INPUT FOR THIS TASK Start Marker

(* ===== verification/Prelude.v ===== *)
(** * smongo: a verification development

    smongo is an embedded document database that speaks the MongoDB query
    language.  This library models its Rust engine,
    [src/rust/smongo-engine/src], file by file, and the core of the server in
    [src/rust/smongo-py/src] that speaks the wire protocol, and proves what
    makes the parts correct.  Paths below are relative to the engine's
    directory, those of the files [wire_*.rs] and of the last group to the
    server's.

    ** The program, and where its parts are modelled

    Documents are BSON values.  A collection stores each document as bytes
    under its id in a table of a storage session, keeps one table per index
    beside it, and appends its writes to an oplog table.  A query is planned
    against the indexes, the plan is executed as a scan that filters with the
    query evaluator, and an aggregation pipeline transforms the documents.
    The server cuts what a socket gives into messages, decodes each to a
    command, asks the gate whether the user of the connection may run it, and
    encodes the response.

    - [Prelude]: Rust results, the [let?] notation, lists, sorting, integers.
    - [F64], [F32]: binary64 and binary32 arithmetic on [SpecFloat], casts,
      the order of the numbers, the bits of an [f32].
    - [Bson]: BSON values, the operations of the [bson] crate as the class
      [BsonOps] with its documented behaviour in [BsonLaws],
      [BsonCodecLaws] and [BsonOrderLaws], and well-typed values
      ([bson_ok]); [RefBson] is an instance that satisfies them all.
    - [Paths] ([paths.rs]), [Geo] ([geo/]), [Query] ([query/mod.rs]),
      [Update] ([update/mod.rs]), [Schema] ([schema.rs]),
      [Collation] ([collation.rs]).
    - [BTree], [Storage] ([storage/mod.rs], [storage/memory.rs]): tables as
      sorted association lists, cursors with the snapshot they take.
    - [IndexKey] ([index/mod.rs], [index/prefix_index.rs]),
      [Planner] ([planner/]).
    - [Expressions], [Accumulators], [Stages], [Window], [Joins],
      [GeoNear], [Spill], [Pipeline] ([aggregation/]): the expression
      language, the accumulators, the stages in their batch and streaming
      forms, the spill files, and the executor.  A stream of documents is the
      list of its items, each a document or an error.
    - [Oplog] ([oplog.rs]), [Collection] ([collection/mod.rs], [crud.rs],
      [indexes.rs]), [Exec] ([collection/exec.rs]): a state and error monad
      over the store, the oplog hub and the cache of index specifications.
    - [SearchIndexes], [TextIndex] ([index/bitmap_index.rs],
      [index/text_index.rs]), [Find] ([exec.rs], [cursor.rs],
      [geo_find/native.rs], the find operations of [crud.rs]),
      [Ttl] ([collection/ttl.rs]), [Explain] ([collection/explain.rs],
      [explain/mod.rs]).
    - [Hnsw] ([index/hnsw.rs]), [VectorIndex] ([index/vector_index.rs]),
      [VectorSearch] ([aggregation/vector.rs], the [$vectorSearch] stages,
      the vector query of a find).
    - [Database] ([database/mod.rs]), [DbAggregate] (pipelines that read and
      write a database: [DatabaseContext], [$out], [$merge]), [View]
      ([collection/view.rs]).
    - [Redb] ([storage/redb_backend.rs], [collection/transactions.rs]): the
      transactional backend over the operations of the [redb] crate, the class
      [RedbOps] with its laws [RedbLaws].
    - [Opfs] ([storage/opfs.rs]): the backend on browser files; [LeBytes]:
      little-endian integers in byte strings, for it and the messages.
    - Server: [RwLock] ([locking.rs]), [WireCursors] ([wire_cursors.rs]),
      [PyBson] ([bson_helpers.rs], [raw_bson.rs], [wire_codec.rs], the text of
      [objectid.rs]: Python values and BSON), [Wire] ([wire_msg.rs]),
      [Scram] ([scram.rs]), [Auth] ([rbac.rs], [wire_errors.rs], the commands
      of users in [wire_commands/admin.rs], of SASL in [handshake.rs], the
      gate of [wire_server.rs]), [Server] ([wire_server.rs],
      [wire_dispatch.rs], [hello]), [WireTxn] ([wire_transactions.rs], the
      transactions of [wire_context.rs] and [redb_client.rs], over [Redb]),
      [Sessions] ([wire_sessions.rs], [wire_commands/sessions.rs]),
      [Namespace] ([validate_namespace]).
    - [StageLaws], [GraphLookup], [HnswExact], [PipelineTypes],
      [Consistency] and [Progress] hold theorems only.

    Definitions keep the names of the source; the comment before each names
    the lines it translates.  A fallible function returns [result]; a panic is
    an error of its own kind that no handler catches.  Integers are [Z] with
    the wrap-around of the release profile written out.

    ** What the theorems show

    - Collections ([Consistency], [Exec]), within the scope below:
      insertions, updates and deletions that succeed keep the indexes in
      agreement with the data ([coll_ok]), so that after any sequence of them
      an index scan and a collection scan return the same documents; the exact
      effect and counts of each write; an index seek returns what the scan
      returns.  [Progress]: without a unique index a batch of new documents is
      always accepted.
    - Finding ([Find], [SearchIndexes], [TextIndex], [Explain]): [find] runs
      the plan of its filter and, where an equality condition on an indexed
      field is on values of one type ([exact_seeks]) and no field of an index
      is a path, returns what a scan of the collection returns; a cursor
      answers from the state it was opened in; the bitmap, text and geospatial
      scans find what they should; an explanation counts what [find] returns.
    - Vectors ([Hnsw], [HnswExact], [VectorIndex], [VectorSearch]): building
      and searching the graph neither panics nor runs out of fuel, and
      returns distinct stored vectors with their distances; on an index
      smaller than the beam the search is exact; the index is a map from ids
      to vectors and reads back from its bytes; the exact stage is the sorted
      scores of the candidates, cut at the limit.
    - Catalogue ([Database], [DbAggregate], [View], [Ttl]): dropping and
      renaming move exactly the tables of a collection; [$out] leaves the
      results as the target; a view writes as its collection does; the reaper
      removes what has expired.
    - Storage: every write refines the map operation; the tables stay sorted.
      [Redb]: a transaction is all or nothing, a scan sees its pending writes,
      outside transactions the backend refines the one in memory, and the
      checkpoint is one step.
    - Pipelines ([Pipeline], [PipelineTypes]): a pipeline without [let] nests
      no deeper than it is written, so that what a deeper call would do does
      not matter; taking out the leading [$match] stages changes nothing;
      documents stay well typed through every stage.
    - Stages ([Stages], [StageLaws], [Spill], [GeoNear], [Joins],
      [GraphLookup]): streaming forms equal batch forms; [$group] partitions;
      the fused [$sort] and [$limit], the heap of [$geoNear] and the external
      sort and group on disk agree with their plain definitions; the hash
      join is the nested loop; the graph search ends and finds exactly what
      is reachable, as long as no link is a foreign document; the memory limit is
      enforced.
    - Languages ([Query], [Update], [Expressions], [Schema], [Collation],
      [Paths]): totality on well-formed queries, type preservation, the
      recursion equations of the evaluators, the validator against its
      specification, orders that are total preorders, round trips.
    - [Planner]: the recursion equation, the soundness of partial indexes.
    - [Oplog]: entries decode to what was appended, reads resume after their
      key, truncation removes exactly the older entries.

    - [Opfs]: the writes of a cursor refine those of a map, and a file cut
      short keeps the rows before the cut.
    - [RwLock]: a writer excludes all others in every interleaving, and the
      waiting threads drain.  [WireCursors]: the batches of a cursor are its
      documents in order, and the registry keeps its bound.
    - [PyBson], [Wire]: plain values survive the conversions and the bytes; a
      message of the format is decoded to what it frames, a wrong checksum is
      refused, the decoding loops end.
    - [Scram], [Auth]: a client that knows the password is accepted, and what
      is accepted was made with the stored key; a user that is created can
      log in and has its roles and no others.  [Server]: the cutting of the
      stream does not matter, nor does compression, and over all connections
      of a server that requires authentication only a message of a connection
      that has itself been through a login, with a role of a user it logged in
      as that grants the command, changes the users or what is behind the
      commands ([trail] is the history of a connection).
    - [WireTxn], [Sessions]: the writes during a transaction over the
      wire take effect together or not at all; at most one session has one; a logical
      session in use is kept, and their number is bounded.

    Theorems at the end of several files show behaviour the code does not
    intend; they are the findings of the manifest.

    ** The scope of the theorems

    The code keeps its promises in a smaller world than its interface, and the
    theorems say which one.
    - The agreement of indexes and data ([coll_ok], [layout]) is about plain
      B-tree indexes without a partial filter, tables of different names, and ids of one
      length in bytes, as ObjectIds are: nothing separates the value from the id in
      an index entry, so ids of different lengths collide
      ([entries_collide]), and a failed or repeated insertion leaves an entry
      behind ([failed_insert_leaves_entry], [reinsert_leaves_stale_entry]).  Updates keep
      the [_id] ([update_fits]); filters evaluate without an error ([answers]).
    - Values are compared and sorted where the order is total
      ([comparable]: no NaN, Decimal128, Symbol or integer from 2^53 on).
      [sort_by] is the stable sort; for a comparator that is no total order
      the standard library leaves the result open and may panic.
    - A transaction of the engine contains writes through cursors ([cursor_step]); one of
      the server, what looks at the slot ([through_slot]): changes of tables commit
      at once in both.
    - Python values and messages: the types that come back as they were ([PyBson.plain]).
    - Files in the browser: complete reads and writes, one cursor at a time.

    ** Fuel

    Every loop that is not structural has enough fuel by a theorem, or by the
    bound in its definition: the depth of a value ([Schema], [Expressions]),
    the nesting of [$or] ([Planner]), the rows of a table (cursor loops), the
    length of a string ([Collation]), the links of a graph ([graph_fuel], with
    [graph_search_terminates]), the documents in the runs of a merge
    ([merge_fuel], [external_sort_sorts]) and in a file ([read_all]), the
    nodes of a layer (the beam and greedy loops of [Hnsw]), the bytes of a
    message ([decode_terminates]) and of a buffer ([frames]).  The
    stack of nested pipelines is a parameter, since the source can exhaust it
    ([self_lookup_overflows]), and so is the nesting of compressed messages
    ([nested_compression_recurses]).

    ** Parameters

    Third-party crates are parameters: the codec and maps of [bson]
    ([BsonOps]), [regex] and case mapping ([TextEnv]), [serde_json]
    ([JsonOps]), [chrono] ([AggEnv]), [s2] ([S2]), number parsing, the
    clocks and random identifiers; the hash functions of SCRAM ([Crypto]),
    CRC-32C and the compressors ([WireEnv]), Python's [datetime] and the
    driver's classes ([PyEnv]); so are the transcendental functions
    ([Libm]) and what the standard library leaves open ([StdEnv]: the order
    of a [HashMap], unstable selection, heaps, the shuffle).  Each class of
    laws has an instance in the development, used by the witnesses.  File
    operations of the spill files succeed.

    ** Not modelled

    The C, Node and wasm bindings and the PyO3 wrappers (interfaces around
    the engine); the implementation of the query language on Python objects
    beside the engine's; the wire commands of collections and diagnostics
    (argument handling around the client, an argument of [Server]); sockets, TLS, counters, the profiler and the audit
    log; opening a database path and measuring files on disk; the text of an
    explanation's summary; threads inside the engine. *)

From Stdlib Require Import ZArith Lia Ascii String Permutation Sorted.
From Stdlib Require Import DecimalString DecimalZ.
From stdpp Require Import base list strings.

INPUT FOR THIS TASK End Marker

▶ **WORK TO BE COMPLETED**: Please return only the lines above, starting at the line that has "(** * smongo: a verification development" and ending at the line that has "against the indexes, the", keeping both and leaving each one unchanged.

▶ **RESULT FOR THIS EXERCISE**:
(** * smongo: a verification development

    smongo is an embedded document database that speaks the MongoDB query
    language.  This library models its Rust engine,
    [src/rust/smongo-engine/src], file by file, and the core of the server in
    [src/rust/smongo-py/src] that speaks the wire protocol, and proves what
    makes the parts correct.  Paths below are relative to the engine's
    directory, those of the files [wire_*.rs] and of the last group to the
    server's.

    ** The program, and where its parts are modelled

    Documents are BSON values.  A collection stores each document as bytes
    under its id in a table of a storage session, keeps one table per index
    beside it, and appends its writes to an oplog table.  A query is planned
    against the indexes, the plan is executed as a scan that filters with the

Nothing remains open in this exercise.